# The Politically Incorrect Diatribe Thread: Share Your Socially Unacceptable Opinions



## Commonmind (Jul 19, 2008)

Having frequented this forum for some time, I've come to realize that we often have strong opinions, which we tend to express openly and often. The difference being I find there is a level of maturity and intelligence here not found on other, similarly themed message boards; during even our most heated debates, most of us tend to treat our fellow board members with respect and patience.

So, let's throw all that crap out the window!

Actually, I'm kidding. But what I would like is for everyone to share an opinion which may be slightly against the grain, or which your gaming peers may find to be an abomination (e.g., Halo sucked; Final Fantasy VII was worthless; Half-Life 2, Smash-Like Foo).
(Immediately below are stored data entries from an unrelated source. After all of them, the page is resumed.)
(** X8: every result of the analysis of the module carries a model tag
    that tells where it comes from.  The result has [metadata_gemini] with
    [model] equal to [gemini-1.5-flash] or to [emergency_fallback], and it
    is [gemini-1.5-flash] exactly when the call returned a reply whose text
    is not empty and decodes, without its fence, to an object. *)
Theorem X8_model_tag (json_loads : string → Exc value) (py_repr : value → string)
    (now : string) (self : Client) (analysis_data : gmap string value)
    (search_context attachments_context : option string) :
  let prompt :=
    _build_ultra_comprehensive_prompt py_repr analysis_data search_context
      attachments_context in
  ∃ result tag,
    generate_ultra_detailed_analysis json_loads py_repr module_globals now self
      analysis_data search_context attachments_context = Ok result ∧
    model_tag result = Some (VStr tag) ∧
    (tag = "gemini-1.5-flash" ∨ tag = "emergency_fallback") ∧
    (tag = "gemini-1.5-flash" ↔ decoded_reply json_loads self prompt).
Proof.
  intros prompt.
  (* the results that are a fallback *)
  assert (∀ data,
    generate_ultra_detailed_analysis json_loads py_repr module_globals now self
      analysis_data search_context attachments_context =
      Ok (_generate_emergency_fallback py_repr now data) →
    ¬ decoded_reply json_loads self prompt →
    ∃ result tag,
      generate_ultra_detailed_analysis json_loads py_repr module_globals now self
        analysis_data search_context attachments_context = Ok result ∧
      model_tag result = Some (VStr tag) ∧
      (tag = "gemini-1.5-flash" ∨ tag = "emergency_fallback") ∧
      (tag = "gemini-1.5-flash" ↔ decoded_reply json_loads self prompt)) as Hfb.
  { intros data Hres Hno. exists (_generate_emergency_fallback py_repr now data),
      "emergency_fallback".
    split; [done |]. split; [apply model_tag_fallback |]. split; [by right |].
    split; [done | by intros ?]. }
  destruct (model self prompt (generation_config self) (safety_settings self))
    as [response|e] eqn:Hcall.
  2: { apply (Hfb analysis_data).
       - unfold generate_ultra_detailed_analysis. fold prompt. by rewrite Hcall.
       - intros (r & t & X & H & _). congruence. }
  destruct (text response) as [reply|e] eqn:Htext.
  2: { apply (Hfb analysis_data).
       - unfold generate_ultra_detailed_analysis. fold prompt. rewrite Hcall.
         simpl. by rewrite Htext.
       - intros (r & t & X & H1 & H2 & _). congruence. }
  destruct (decide (reply = "")) as [-> | Hreply].
  { apply (Hfb analysis_data).
    - unfold generate_ultra_detailed_analysis. fold prompt. rewrite Hcall.
      simpl. by rewrite Htext.
    - intros (r & t & X & H1 & H2 & H3 & _). congruence. }
  assert (Hgen := generate_on_text json_loads py_repr module_globals now self
                    analysis_data search_context attachments_context response reply
                    Hcall Htext Hreply).
  assert (∀ r t X,
    model self prompt (generation_config self) (safety_settings self) = Ok r →
    text r = Ok t → json_loads (strip_markdown t) = Ok (VDict X) →
    json_loads (strip_markdown reply) = Ok (VDict X)) as Hsame.
  { intros r t X H1 H2 H3. congruence. }
  destruct (json_loads (strip_markdown reply)) as [v|e] eqn:Hdec.
  - destruct (decide (is_dict v = true)) as [Hv | Hv].
    + destruct v as [| | | | | |X]; try done.
      exists (VDict (<["metadata_gemini" := metadata_gemini now]> X)), "gemini-1.5-flash".
      split; [by rewrite Hgen, (parse_decoded _ _ _ _ _ _ Hdec) |].
      split; [apply model_tag_parsed |]. split; [by left |].
      split; [| done]. intros _. by exists response, reply, X.
    + apply (Hfb analysis_data).
      * rewrite Hgen. unfold _parse_ultra_detailed_response. rewrite Hdec.
        by destruct v.
      * intros (r & t & X & H1 & H2 & _ & H3).
        specialize (Hsame r t X H1 H2 H3). by injection Hsame as ->.
  - destruct (is_JSONDecodeError e) eqn:He.
    + destruct e; try done. apply (Hfb ∅).
      * by rewrite Hgen, (undecodable_reply_gets_fallback _ _ _ _ _ Hdec).
      * intros (r & t & X & H1 & H2 & _ & H3).
        specialize (Hsame r t X H1 H2 H3). done.
    + apply (Hfb analysis_data).
      * rewrite Hgen. unfold _parse_ultra_detailed_response. rewrite Hdec.
        simpl. by rewrite He.
      * intros (r & t & X & H1 & H2 & _ & H3).
        specialize (Hsame r t X H1 H2 H3). done.
Qed.

Lemma X8_model_tag_witness :
  ∃ result tag,
    generate_ultra_detailed_analysis Json.loads repr_not_called module_globals "T"
      (client_of (replying_model (fenced_json foo_json)))
      {[ "segmento" := VStr "coaching" ]} None None = Ok result ∧
    model_tag result = Some (VStr tag) ∧
    (tag = "gemini-1.5-flash" ∨ tag = "emergency_fallback").
Proof.
  destruct (X8_model_tag Json.loads repr_not_called "T"
              (client_of (replying_model (fenced_json foo_json)))
              {[ "segmento" := VStr "coaching" ]} None None)
    as (result & tag & H1 & H2 & H3 & _).
  by exists result, tag.
Defined.

(** X9: a reply that does not decode loses the request.  When the call
    returns a text that is not empty and that the decoder rejects, the
    analysis of the module returns the emergency fallback of the empty
    request, not the one of the caller's request: the niche of the result is
    [Empreendedorismo Digital] whatever segment was asked for. *)
Theorem X9_undecodable_reply_loses_request (json_loads : string → Exc value)
    (py_repr : value → string) (now : string) (self : Client)
    (analysis_data : gmap string value)
    (search_context attachments_context : option string)
    (response : Response) (reply msg : string) :
  model self
    (_build_ultra_comprehensive_prompt py_repr analysis_data search_context
       attachments_context)
    (generation_config self) (safety_settings self) = Ok response →
  text response = Ok reply →
  reply ≠ "" →
  json_loads (strip_markdown reply) = Raise (JSONDecodeError msg) →
  generate_ultra_detailed_analysis json_loads py_repr module_globals now self
    analysis_data search_context attachments_context =
  Ok (_generate_emergency_fallback py_repr now ∅) ∧
  nicho_especifico (_generate_emergency_fallback py_repr now ∅) =
  Some (VStr "Empreendedorismo Digital").
Proof.
  intros Hcall Htext Hreply Hdec. split.
  - rewrite (generate_on_text _ _ _ _ _ _ _ _ _ _ Hcall Htext Hreply).
    by rewrite (undecodable_reply_gets_fallback _ _ _ _ _ Hdec).
  - by rewrite nicho_fallback.
Qed.

Lemma X9_undecodable_reply_loses_request_witness :
  generate_ultra_detailed_analysis Json.loads repr_not_called module_globals "T"
    (client_of (replying_model "Desculpe, não consegui."))
    {[ "segmento" := VStr "coaching" ]} None None =
  Ok (_generate_emergency_fallback repr_not_called "T" ∅) ∧
  nicho_especifico (_generate_emergency_fallback repr_not_called "T" ∅) =
  Some (VStr "Empreendedorismo Digital").
Proof.
  apply (X9_undecodable_reply_loses_request Json.loads repr_not_called "T"
           (client_of (replying_model "Desculpe, não consegui."))
           {[ "segmento" := VStr "coaching" ]} None None
           {| text := Ok "Desculpe, não consegui." |} "Desculpe, não consegui."
           "Expecting value").
  - reflexivity.
  - reflexivity.
  - discriminate.
  - vm_compute. reflexivity.
Defined.

(** ** The prompt and the request *)

Lemma lines_elem_line (x : string) (ls : list string) :
  x ∈ ls → ∃ a b, lines ls = a +:+ (x +:+ nl) +:+ b.
Proof.
  induction ls as [|l ls IH]; [by intros ?%elem_of_nil |].
  intros [-> | [a [b E]]%IH]%elem_of_cons.
  - exists "", (lines ls). cbn [lines]. by rewrite app_nil_l, !app_assoc.
  - exists (l +:+ nl +:+ a), b. cbn [lines]. by rewrite E, !app_assoc.
Qed.

(** X10: the prompt writes every field the request supplies, as it is.
    For each of the nine fields that the request holds, the prompt has the
    line made of the label of the field and of the text of its value,
    whatever that text contains: nothing is escaped or cut. *)
Theorem X10_prompt_writes_fields (py_repr : value → string)
    (data : gmap string value) (search_context attachments_context : option string)
    (f : string * string) (v : value) :
  f ∈ request_fields →
  data !! f.1 = Some v →
  py_in (f.2 +:+ py_str py_repr v +:+ nl)
    (_build_ultra_comprehensive_prompt py_repr data search_context
       attachments_context) = true.
Proof.
  intros Hf Hv.
  destruct (prompt_shape py_repr data search_context attachments_context)
    as [rest ->].
  assert (f.2 +:+ py_str py_repr v ∈
          prompt_opening ++ map (field_line py_repr data) request_fields) as Hin.
  { apply elem_of_app. right. apply list_elem_of_In, in_map_iff.
    exists f. split; [| by apply list_elem_of_In].
    unfold field_line, dict_get. by rewrite Hv. }
  apply lines_elem_line in Hin as (a & b & ->).
  apply py_in_spec. exists a, (b +:+ rest). by rewrite !app_assoc.
Qed.

Lemma X10_prompt_writes_fields_witness :
  py_in ("- **Preço**: R$ " +:+ "997" +:+ nl)
    (_build_ultra_comprehensive_prompt repr_not_called
       {[ "preco" := VInt 997; "segmento" := VStr "coaching" ]} None None) = true.
Proof.
  apply (X10_prompt_writes_fields repr_not_called
           {[ "preco" := VInt 997; "segmento" := VStr "coaching" ]} None None
           ("preco", "- **Preço**: R$ ") (VInt 997)).
  - unfold request_fields. set_solver.
  - vm_compute. reflexivity.
Defined.

(** X11: the prompt reads nothing else.  Two requests that agree on the
    nine fields give the same prompt with the same contexts, whatever other
    keys they hold; and an empty search or attachments context gives the
    prompt of an absent one. *)
Theorem X11_prompt_reads_nine_fields (py_repr : value → string)
    (data data' : gmap string value) (search_context attachments_context : option string) :
  (∀ f, f ∈ request_fields → data !! f.1 = data' !! f.1) →
  _build_ultra_comprehensive_prompt py_repr data search_context attachments_context =
  _build_ultra_comprehensive_prompt py_repr data'
    (given search_context) (given attachments_context).
Proof.
  intros H.
  assert (map (field_line py_repr data) request_fields =
          map (field_line py_repr data') request_fields) as E.
  { apply map_ext_in. intros f Hf%list_elem_of_In.
    unfold field_line, dict_get. by rewrite (H f Hf). }
  unfold _build_ultra_comprehensive_prompt. rewrite E.
  by destruct search_context as [[|c s]|], attachments_context as [[|c' s']|].
Qed.
(** * CacheSC: the Prime+Probe data structure, embedded and verified

    A shallow embedding of the C sources of the CacheSC library
    (cache_types.h, cache.h, cache.c, addr_translation.c, util.c and
    device_conf.h) together with the properties their specification states.

    Conventions of the embedding.
    - A pointer is its address, a [Z]; [NULL] is [0].
    - The memory that holds [cacheline] records is a finite map from
      addresses to records; dereferencing an address that holds no record
      is undefined behaviour in C and is the outcome [Fault] here.
    - Unsigned machine integers are [Z] with the wrap-around written out
      ([u16], [u32], [u64]).
    - A failed [assert] is the outcome [AssertFail].
    - Loops whose termination depends on the data ([do ... while] over a
      linked ring) take a step budget and end in [OutOfFuel] when it is
      used up.
    - What the hardware or the operating system decides ([rand()], the
      cycle counter, the page-frame map, [pread]) is an explicit oracle.
    - A [double] is a binary64 float of the kernel; every operation rounds
      to nearest, as the code compiled without contraction does. *)

From Stdlib Require Import ZArith List Lia.
From Stdlib Require Floats Uint63.
From stdpp Require Import base tactics option list gmap.

Local Open Scope Z_scope.

(** ** Outcomes of a C computation *)

Inductive result (A : Type) : Type :=
| Ret (a : A)
| AssertFail
| Fault
| OutOfFuel.
(** C2.  When the forwarding table routes [D] via port [P], [send_routes]
    with either [force] never sends a finite cost for [D] on [P]: whatever
    it sends there for [D] carries INFINITY and is sent in poison mode only,
    so with POISON_MODE false nothing is sent for [D] on [P]; in poison mode
    the INFINITY advertisement does go out on an active [P] when forced, or
    when the history does not already record it. *)
Theorem send_routes_split_horizon (st : Router) (force : bool) (D : Host)
  (P : Port) (e : ForwardingTableEntry) :
  Dict.wf (forwarding_table st) ->
  Dict.get D (forwarding_table st) = Some e ->
  fte_port e = P ->
  exists st' out,
    send_routes st force = Next st' out /\
    (forall c, In (RoutePacket D c, P) out ->
               c = INFINITY /\ POISON_MODE st = true) /\
    (POISON_MODE st = false -> forall c, ~ In (RoutePacket D c, P) out) /\
    (POISON_MODE st = true ->
     In P (Dict.keys (peer_tables st)) ->
     force = true \/ stale (history st) P D INFINITY = true ->
     In (RoutePacket D INFINITY, P) out).
Proof.
  intros W G EP.
  destruct (send_routes_shape st force) as (w & o2 & Hw & Q & ->).
  do 2 eexists. split; [reflexivity|].
  assert (Fin : forall c,
             In (RoutePacket D c, P)
               (snd (sweep (route_step (POISON_MODE st) force)
                       (route_pairs (Dict.keys (peer_tables st))
                          (forwarding_table st)) (history st)) ++ o2) ->
             c = INFINITY /\ POISON_MODE st = true).
  { intros c I. apply in_app_iff in I. destruct I as [I|I].
    - apply route_sweep_out in I.
      destruct I as (key & item & c' & Ip & A & [= <- <-]).
      apply route_pairs_In in Ip. destruct Ip as [_ Ip].
      apply get_In in Ip; auto. rewrite G in Ip. inversion Ip; subst item.
      unfold adv_cost in A. rewrite EP, Z.eqb_refl in A.
      destruct (POISON_MODE st); [|discriminate]. inversion A; auto.
    - destruct (POISON_MODE st); [|destruct Hw as [_ ->]; destruct I].
      rewrite Forall_forall in Q. apply Q in I.
      destruct I as (host & port & [= <- <- <-] & _). auto. }
  split; [exact Fin|]. split.
  - intros NP c I. apply Fin in I. destruct I as [_ I]. congruence.
  - intros Po Act F. apply in_app_iff. left.
    apply route_sweep_sends with (e := e); auto.
    + apply route_pairs_In. split; auto. now apply get_Some_In.
    + intros e' I. apply route_pairs_In in I. destruct I as [_ I].
      apply get_In in I; auto. congruence.
    + unfold adv_cost. rewrite Po. subst P. now rewrite Z.eqb_refl.
Qed.
(** C5.  The spectrogram divides by a maximum taken over the whole
    retained history.  In Spectrogram.vue the divisor [maxValue] is at
    least 1, is at least every magnitude of every frame in
    [fftHistory], and is 1 or one of those magnitudes; the pixel
    written in the right column for a row is [valueToColor] of the
    current frame's bin value divided by that [maxValue], times 255.  In
    main.ts the divisor of [drawSpectrogram] has the same three
    properties; [drawSpectrogram] paints one rectangle for every
    magnitude [v] of every retained frame and nothing else, and the
    rectangle of bin [i] of frame [h], at the column of [h] and the row
    of [i], has the colour [getColor v M] for that one maximum [M]. *)
Theorem spectrogram_normalises_over_history
  (props : Props) (st : Spectrogram.State) (cv : canvas) :
  let history := fftHistory props in
  let D := Spectrogram.maxValue history in
  let M := MainTs.spectrogramMax history in
  (1 <= D /\
   (forall frame v, In frame history -> In v frame -> v <= D) /\
   (D = 1 \/ exists frame v, In frame history /\ In v frame /\ D = v)) /\
  (history <> [] ->
   forall y row,
     nth_error (Spectrogram.imageData st) y = Some row ->
     let height := length (Spectrogram.imageData st) in
     let bins := Nat.min height (length (hd [] history)) in
     let bin := Spectrogram.binOf height bins y in
     (0 <= bin < Z.of_nat bins)%Z ->
     nth_error (Spectrogram.imageData (Spectrogram.draw props st)) y
     = Some (Spectrogram.setRight (Spectrogram.shiftRow row)
               (let color :=
                  Spectrogram.valueToColor
                    (nth (Z.to_nat bin) (fftData props) 0 / D * 255) in
                (Spectrogram.r color, Spectrogram.g color,
                 Spectrogram.b color, 255%Z)))) /\
  (1 <= M /\
   (forall frame v, In frame history -> In v frame -> v <= M) /\
   (M = 1 \/ exists frame v, In frame history /\ In v frame /\ M = v)) /\
  (forall h i frame v,
     nth_error history h = Some frame -> nth_error frame i = Some v ->
     nth_error (MainTs.drawSpectrogram cv history)
       (length (concat (firstn h history)) + i)
     = Some (fillRect
               (width cv - (Num.ofNat (length history) - Num.ofNat h)
                           * (width cv / Num.ofNat History.MAX_HISTORY))
               (height cv - (Num.ofNat i + 1) * (height cv / 256))
               (width cv / Num.ofNat History.MAX_HISTORY)
               (height cv / 256)
               (Solid (getColor v M)))) /\
  length (MainTs.drawSpectrogram cv history) = length (concat history).
Proof.
  intros history D M. split; [|split; [|split; [|split]]].
  - split; [apply history_fold_init|].
    split; [intros frame v; apply history_fold_upper|].
    apply history_fold_attained. reflexivity.
  - subst history D M. unfold Spectrogram.draw.
    destruct (fftHistory props) as [|frame0 rest]; [congruence|].
    intros _ y row Hrow [Hlo Hhi].
    cbn [Spectrogram.imageData hd] in *.
    rewrite (paintRows_nth _ _ _ _ _ 0%nat y (Spectrogram.shiftRow row))
      by (rewrite nth_error_map, Hrow; reflexivity).
    f_equal. unfold Spectrogram.paintRow. cbn [Nat.add].
    apply Z.leb_le in Hlo. apply Z.ltb_lt in Hhi. rewrite Hlo, Hhi.
    reflexivity.
  - unfold M, MainTs.spectrogramMax. split; [apply Q.le_max_r|].
    split.
    + intros frame v Hf Hv.
      eapply Qle_trans; [|apply Q.le_max_l].
      eapply rows_fold_upper; eassumption.
    + destruct (Qmax_cases
                  (fold_left (fun m row => Num.maxLoop m row) history 0) 1)
        as [E|E]; [|now left].
      rewrite E.
      destruct (rows_fold_attained history 0) as [E0|Hex]; [|now right].
      exfalso. pose proof (Q.le_max_r
        (fold_left (fun m row => Num.maxLoop m row) history 0) 1) as Hle.
      rewrite E, E0 in Hle. apply Hle. reflexivity.
  - intros h i frame v Hh Hi.
    assert (Hlt : (i < length frame)%nat)
      by (apply nth_error_Some; congruence).
    unfold MainTs.drawSpectrogram. cbv zeta.
    pose proof (slices_nth
      (fun j k =>
         fillRect
           (width cv - (Num.ofNat (length history) - Num.ofNat j)
                       * (width cv / Num.ofNat History.MAX_HISTORY))
           (height cv - (Num.ofNat k + 1) * (height cv / 256))
           (width cv / Num.ofNat History.MAX_HISTORY) (height cv / 256)
           (Solid (getColor (nth k (nth j history []) 0) M)))
      history 0%nat h i frame Hh Hlt) as Hn.
    cbn [Nat.add] in Hn.
    rewrite (nth_error_nth history h [] Hh) in Hn.
    rewrite (nth_error_nth frame i 0 Hi) in Hn.
    rewrite <- Hn. f_equal. apply flat_map_ext_on.
    intros j _. now rewrite Nat.sub_0_r.
  - unfold MainTs.drawSpectrogram. cbv zeta.
    rewrite <- (slices_length
      (fun j k =>
         fillRect
           (width cv - (Num.ofNat (length history) - Num.ofNat j)
                       * (width cv / Num.ofNat History.MAX_HISTORY))
           (height cv - (Num.ofNat k + 1) * (height cv / 256))
           (width cv / Num.ofNat History.MAX_HISTORY) (height cv / 256)
           (Solid (getColor (nth k (nth j history []) 0) M)))
      history 0%nat).
    f_equal. apply flat_map_ext_on. intros j _. now rewrite Nat.sub_0_r.
Qed.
Here's one of my own, generally unacceptable opinions, and one I've not shared with many people:

I think Ocarina of Time is overrated.

There, I've said it. 

Maybe this has to do with my age, or the time in which I experienced it in my gaming life, but I much preferred "A Link to the Past." I believe there's an entire generation of gamers whose first Zelda experience was with OoT, so I can fully understand their love and affection for that iteration of the series. I simply don't find the game as appealing as its predecessor, and I find that, when discussing the subject with fellow Zelda fans -- fans who preferred OoT -- the paradox is we're using similar points from each game as the basis for our respective arguments. It's as if there's this similarity between them, some theme or element that was evocative for us across the different games, but one that we didn't share when it came to OoT (for myself) or ALttP (for them).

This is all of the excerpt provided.